Collected data entries =
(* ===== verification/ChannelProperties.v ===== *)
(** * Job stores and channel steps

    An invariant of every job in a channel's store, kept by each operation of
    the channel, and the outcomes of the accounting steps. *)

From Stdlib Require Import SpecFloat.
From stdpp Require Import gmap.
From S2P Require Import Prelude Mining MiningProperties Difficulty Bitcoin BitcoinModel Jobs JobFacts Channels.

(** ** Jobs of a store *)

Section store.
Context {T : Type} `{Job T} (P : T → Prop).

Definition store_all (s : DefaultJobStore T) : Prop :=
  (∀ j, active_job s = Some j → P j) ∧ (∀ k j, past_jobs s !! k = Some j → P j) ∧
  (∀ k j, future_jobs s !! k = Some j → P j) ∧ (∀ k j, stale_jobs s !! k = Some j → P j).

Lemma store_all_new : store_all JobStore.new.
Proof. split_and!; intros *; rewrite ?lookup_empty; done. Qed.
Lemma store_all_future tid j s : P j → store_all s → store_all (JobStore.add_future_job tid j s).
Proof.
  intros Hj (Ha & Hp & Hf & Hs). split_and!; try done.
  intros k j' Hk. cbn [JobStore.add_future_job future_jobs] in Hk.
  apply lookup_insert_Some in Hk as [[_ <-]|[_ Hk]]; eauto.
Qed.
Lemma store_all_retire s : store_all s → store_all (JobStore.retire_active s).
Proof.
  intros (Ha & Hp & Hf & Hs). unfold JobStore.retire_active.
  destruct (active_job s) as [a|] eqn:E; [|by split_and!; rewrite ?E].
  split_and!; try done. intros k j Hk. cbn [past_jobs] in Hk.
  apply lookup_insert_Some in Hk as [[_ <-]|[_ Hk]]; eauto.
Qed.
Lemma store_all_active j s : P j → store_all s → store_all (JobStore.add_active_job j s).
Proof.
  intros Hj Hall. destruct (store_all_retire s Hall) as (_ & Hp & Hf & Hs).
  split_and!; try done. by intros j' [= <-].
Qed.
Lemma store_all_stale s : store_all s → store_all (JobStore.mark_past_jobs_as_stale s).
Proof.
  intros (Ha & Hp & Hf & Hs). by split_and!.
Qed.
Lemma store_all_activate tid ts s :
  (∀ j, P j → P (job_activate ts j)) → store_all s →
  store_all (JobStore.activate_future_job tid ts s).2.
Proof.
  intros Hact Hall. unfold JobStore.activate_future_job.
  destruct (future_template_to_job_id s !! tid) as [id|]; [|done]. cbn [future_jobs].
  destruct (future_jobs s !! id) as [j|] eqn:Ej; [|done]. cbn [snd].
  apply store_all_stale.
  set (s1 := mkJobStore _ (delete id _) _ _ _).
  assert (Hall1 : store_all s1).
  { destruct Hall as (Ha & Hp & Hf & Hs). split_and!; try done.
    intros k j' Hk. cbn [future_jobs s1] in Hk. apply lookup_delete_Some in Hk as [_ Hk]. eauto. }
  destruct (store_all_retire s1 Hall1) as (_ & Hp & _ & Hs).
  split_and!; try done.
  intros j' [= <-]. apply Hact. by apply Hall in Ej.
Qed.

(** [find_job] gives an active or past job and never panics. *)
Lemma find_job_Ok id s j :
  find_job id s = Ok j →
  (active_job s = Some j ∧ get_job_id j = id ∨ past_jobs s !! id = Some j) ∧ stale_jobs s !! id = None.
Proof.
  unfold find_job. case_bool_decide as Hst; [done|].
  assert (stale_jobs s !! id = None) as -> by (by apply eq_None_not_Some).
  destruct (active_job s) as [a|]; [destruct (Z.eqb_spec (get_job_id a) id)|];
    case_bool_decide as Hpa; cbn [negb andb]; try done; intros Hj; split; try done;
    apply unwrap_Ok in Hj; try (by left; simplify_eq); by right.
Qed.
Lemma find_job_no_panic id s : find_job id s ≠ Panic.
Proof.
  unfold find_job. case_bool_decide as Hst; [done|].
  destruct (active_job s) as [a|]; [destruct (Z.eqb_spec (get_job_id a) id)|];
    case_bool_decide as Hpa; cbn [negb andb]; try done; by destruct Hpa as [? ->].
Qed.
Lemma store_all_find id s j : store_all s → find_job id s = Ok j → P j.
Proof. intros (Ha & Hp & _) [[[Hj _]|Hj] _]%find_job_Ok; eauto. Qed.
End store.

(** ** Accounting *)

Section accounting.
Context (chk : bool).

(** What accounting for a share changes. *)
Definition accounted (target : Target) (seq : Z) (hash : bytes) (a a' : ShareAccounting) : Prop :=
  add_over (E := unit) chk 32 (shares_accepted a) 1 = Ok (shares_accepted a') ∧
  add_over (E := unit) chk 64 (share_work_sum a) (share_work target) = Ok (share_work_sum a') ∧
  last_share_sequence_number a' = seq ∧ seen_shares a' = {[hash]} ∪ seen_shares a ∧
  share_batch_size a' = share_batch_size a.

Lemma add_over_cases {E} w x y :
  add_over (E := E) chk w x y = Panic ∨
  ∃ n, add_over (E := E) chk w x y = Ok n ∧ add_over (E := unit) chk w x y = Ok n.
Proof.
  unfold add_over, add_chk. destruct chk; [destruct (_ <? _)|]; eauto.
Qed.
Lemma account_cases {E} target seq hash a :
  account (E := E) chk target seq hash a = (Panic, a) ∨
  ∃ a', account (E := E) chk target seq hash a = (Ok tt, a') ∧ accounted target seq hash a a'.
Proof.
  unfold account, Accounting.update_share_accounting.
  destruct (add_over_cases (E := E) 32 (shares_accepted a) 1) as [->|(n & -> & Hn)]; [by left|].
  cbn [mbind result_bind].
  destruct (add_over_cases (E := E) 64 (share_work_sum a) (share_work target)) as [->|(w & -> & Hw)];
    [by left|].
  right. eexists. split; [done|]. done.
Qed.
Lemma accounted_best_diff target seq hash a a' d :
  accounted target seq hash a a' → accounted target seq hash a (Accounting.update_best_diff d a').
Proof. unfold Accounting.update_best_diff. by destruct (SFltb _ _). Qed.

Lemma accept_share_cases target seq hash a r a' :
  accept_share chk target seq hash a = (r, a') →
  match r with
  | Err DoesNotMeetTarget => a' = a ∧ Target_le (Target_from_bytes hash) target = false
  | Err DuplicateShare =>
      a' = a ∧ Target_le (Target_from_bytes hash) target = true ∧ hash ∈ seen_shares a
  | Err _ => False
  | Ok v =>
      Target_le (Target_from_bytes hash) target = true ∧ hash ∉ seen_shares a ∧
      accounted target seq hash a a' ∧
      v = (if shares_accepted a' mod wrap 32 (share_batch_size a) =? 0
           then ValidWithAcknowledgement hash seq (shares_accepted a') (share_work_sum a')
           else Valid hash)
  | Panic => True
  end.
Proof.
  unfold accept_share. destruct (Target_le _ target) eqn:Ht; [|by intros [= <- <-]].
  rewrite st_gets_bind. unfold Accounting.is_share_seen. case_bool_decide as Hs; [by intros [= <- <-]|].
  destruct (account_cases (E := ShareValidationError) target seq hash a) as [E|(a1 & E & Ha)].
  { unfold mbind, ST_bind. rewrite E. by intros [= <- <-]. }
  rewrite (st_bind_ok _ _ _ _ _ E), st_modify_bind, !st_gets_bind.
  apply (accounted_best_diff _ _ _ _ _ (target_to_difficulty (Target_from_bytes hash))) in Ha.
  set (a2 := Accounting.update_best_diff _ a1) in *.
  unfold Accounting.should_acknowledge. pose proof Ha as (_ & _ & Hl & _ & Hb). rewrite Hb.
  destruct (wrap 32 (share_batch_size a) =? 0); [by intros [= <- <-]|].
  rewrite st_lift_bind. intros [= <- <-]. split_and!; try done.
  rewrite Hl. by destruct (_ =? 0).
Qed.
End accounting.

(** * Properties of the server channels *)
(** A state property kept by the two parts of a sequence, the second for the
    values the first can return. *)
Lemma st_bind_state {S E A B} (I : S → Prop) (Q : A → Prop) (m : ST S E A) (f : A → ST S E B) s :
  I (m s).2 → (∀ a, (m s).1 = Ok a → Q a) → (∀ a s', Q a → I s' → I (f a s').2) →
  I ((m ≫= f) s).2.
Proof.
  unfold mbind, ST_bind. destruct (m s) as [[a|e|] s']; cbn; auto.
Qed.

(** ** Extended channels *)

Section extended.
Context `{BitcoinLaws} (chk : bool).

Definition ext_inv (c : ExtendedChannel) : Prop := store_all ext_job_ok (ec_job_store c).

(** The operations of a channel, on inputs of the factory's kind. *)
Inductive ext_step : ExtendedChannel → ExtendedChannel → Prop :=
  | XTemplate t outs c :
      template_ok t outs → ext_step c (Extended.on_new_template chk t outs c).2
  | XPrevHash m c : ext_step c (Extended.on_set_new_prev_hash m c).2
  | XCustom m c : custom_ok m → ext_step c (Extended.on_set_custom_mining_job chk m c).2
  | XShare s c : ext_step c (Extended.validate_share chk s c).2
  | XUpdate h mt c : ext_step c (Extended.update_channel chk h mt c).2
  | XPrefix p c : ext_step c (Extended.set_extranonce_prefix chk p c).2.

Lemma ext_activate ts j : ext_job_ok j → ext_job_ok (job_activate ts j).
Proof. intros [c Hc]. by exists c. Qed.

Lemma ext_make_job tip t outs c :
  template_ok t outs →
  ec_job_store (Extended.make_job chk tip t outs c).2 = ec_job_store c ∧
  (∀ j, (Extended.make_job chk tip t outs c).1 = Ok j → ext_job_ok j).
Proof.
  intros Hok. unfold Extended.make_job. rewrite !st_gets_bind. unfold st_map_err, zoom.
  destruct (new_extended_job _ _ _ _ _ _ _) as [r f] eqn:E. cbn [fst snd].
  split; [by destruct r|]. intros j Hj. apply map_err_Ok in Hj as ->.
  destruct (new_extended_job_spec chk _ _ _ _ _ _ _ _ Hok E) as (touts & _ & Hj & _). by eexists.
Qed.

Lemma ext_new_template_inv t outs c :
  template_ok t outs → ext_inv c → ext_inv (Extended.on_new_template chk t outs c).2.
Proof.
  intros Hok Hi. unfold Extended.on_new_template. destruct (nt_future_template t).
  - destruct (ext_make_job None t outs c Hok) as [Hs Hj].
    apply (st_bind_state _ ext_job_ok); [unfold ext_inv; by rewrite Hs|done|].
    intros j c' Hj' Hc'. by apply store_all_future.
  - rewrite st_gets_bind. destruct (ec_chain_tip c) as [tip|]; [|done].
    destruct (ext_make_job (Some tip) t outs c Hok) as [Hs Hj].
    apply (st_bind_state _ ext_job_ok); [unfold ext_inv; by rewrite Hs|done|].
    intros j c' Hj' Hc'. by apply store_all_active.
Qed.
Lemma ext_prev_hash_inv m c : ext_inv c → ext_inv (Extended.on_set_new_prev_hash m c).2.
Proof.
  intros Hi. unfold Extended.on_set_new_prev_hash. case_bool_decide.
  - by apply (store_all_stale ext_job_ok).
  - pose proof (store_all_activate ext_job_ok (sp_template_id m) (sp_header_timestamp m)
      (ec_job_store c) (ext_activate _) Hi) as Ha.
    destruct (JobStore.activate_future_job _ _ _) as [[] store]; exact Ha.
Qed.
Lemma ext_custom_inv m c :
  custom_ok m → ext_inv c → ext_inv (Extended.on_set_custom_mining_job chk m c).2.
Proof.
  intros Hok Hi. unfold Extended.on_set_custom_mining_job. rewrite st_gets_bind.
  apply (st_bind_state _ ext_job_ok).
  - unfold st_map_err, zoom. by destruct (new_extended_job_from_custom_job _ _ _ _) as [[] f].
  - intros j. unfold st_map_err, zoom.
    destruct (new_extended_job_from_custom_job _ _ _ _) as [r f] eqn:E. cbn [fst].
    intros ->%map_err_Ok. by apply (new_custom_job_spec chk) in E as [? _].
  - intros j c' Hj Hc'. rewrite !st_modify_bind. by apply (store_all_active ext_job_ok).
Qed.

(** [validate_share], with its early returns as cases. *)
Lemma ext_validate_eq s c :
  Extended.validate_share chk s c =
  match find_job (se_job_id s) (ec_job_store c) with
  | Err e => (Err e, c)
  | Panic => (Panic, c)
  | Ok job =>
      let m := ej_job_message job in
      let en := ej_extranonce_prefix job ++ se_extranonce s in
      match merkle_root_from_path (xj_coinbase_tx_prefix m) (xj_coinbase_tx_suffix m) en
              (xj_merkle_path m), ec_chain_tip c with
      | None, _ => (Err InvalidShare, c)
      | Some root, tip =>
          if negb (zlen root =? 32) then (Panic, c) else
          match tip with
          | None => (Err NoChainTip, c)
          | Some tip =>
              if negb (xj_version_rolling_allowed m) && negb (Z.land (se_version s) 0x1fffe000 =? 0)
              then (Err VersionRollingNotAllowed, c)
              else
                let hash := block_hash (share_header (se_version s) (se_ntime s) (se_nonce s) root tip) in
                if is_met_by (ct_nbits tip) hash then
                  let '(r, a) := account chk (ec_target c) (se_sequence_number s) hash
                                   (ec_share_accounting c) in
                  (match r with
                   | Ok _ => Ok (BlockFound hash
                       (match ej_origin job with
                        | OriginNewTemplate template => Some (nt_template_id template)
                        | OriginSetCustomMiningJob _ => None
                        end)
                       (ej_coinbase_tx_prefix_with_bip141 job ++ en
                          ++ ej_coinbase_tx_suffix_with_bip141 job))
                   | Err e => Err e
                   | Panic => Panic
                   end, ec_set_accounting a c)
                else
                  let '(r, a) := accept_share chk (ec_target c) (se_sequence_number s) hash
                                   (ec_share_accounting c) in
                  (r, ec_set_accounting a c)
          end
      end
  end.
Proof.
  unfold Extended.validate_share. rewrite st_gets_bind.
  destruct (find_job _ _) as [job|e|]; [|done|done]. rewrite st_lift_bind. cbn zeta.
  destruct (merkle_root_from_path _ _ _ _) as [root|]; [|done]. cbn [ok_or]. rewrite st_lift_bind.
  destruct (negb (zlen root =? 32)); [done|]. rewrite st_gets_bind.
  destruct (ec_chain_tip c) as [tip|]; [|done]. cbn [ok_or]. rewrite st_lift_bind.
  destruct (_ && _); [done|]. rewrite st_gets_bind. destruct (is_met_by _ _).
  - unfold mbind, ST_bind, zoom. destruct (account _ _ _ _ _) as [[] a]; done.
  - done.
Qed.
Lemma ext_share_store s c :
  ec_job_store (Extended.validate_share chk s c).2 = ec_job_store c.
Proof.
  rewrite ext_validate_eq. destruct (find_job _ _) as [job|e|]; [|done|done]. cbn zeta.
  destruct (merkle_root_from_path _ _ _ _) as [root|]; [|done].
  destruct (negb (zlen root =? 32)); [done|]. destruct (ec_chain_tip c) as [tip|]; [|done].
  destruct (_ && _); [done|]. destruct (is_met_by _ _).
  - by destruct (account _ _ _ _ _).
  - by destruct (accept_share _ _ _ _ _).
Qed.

WHAT THE TASK REQUIRES = Once you reach the line with "match tip with" in the data above, copy it and every line after it exactly, up to and including the line with "Some (nt_template_id template)".

THE COMPLETED TASK =
          match tip with
          | None => (Err NoChainTip, c)
          | Some tip =>
              if negb (xj_version_rolling_allowed m) && negb (Z.land (se_version s) 0x1fffe000 =? 0)
              then (Err VersionRollingNotAllowed, c)
              else
                let hash := block_hash (share_header (se_version s) (se_ntime s) (se_nonce s) root tip) in
                if is_met_by (ct_nbits tip) hash then
                  let '(r, a) := account chk (ec_target c) (se_sequence_number s) hash
                                   (ec_share_accounting c) in
                  (match r with
                   | Ok _ => Ok (BlockFound hash
                       (match ej_origin job with
                        | OriginNewTemplate template => Some (nt_template_id template)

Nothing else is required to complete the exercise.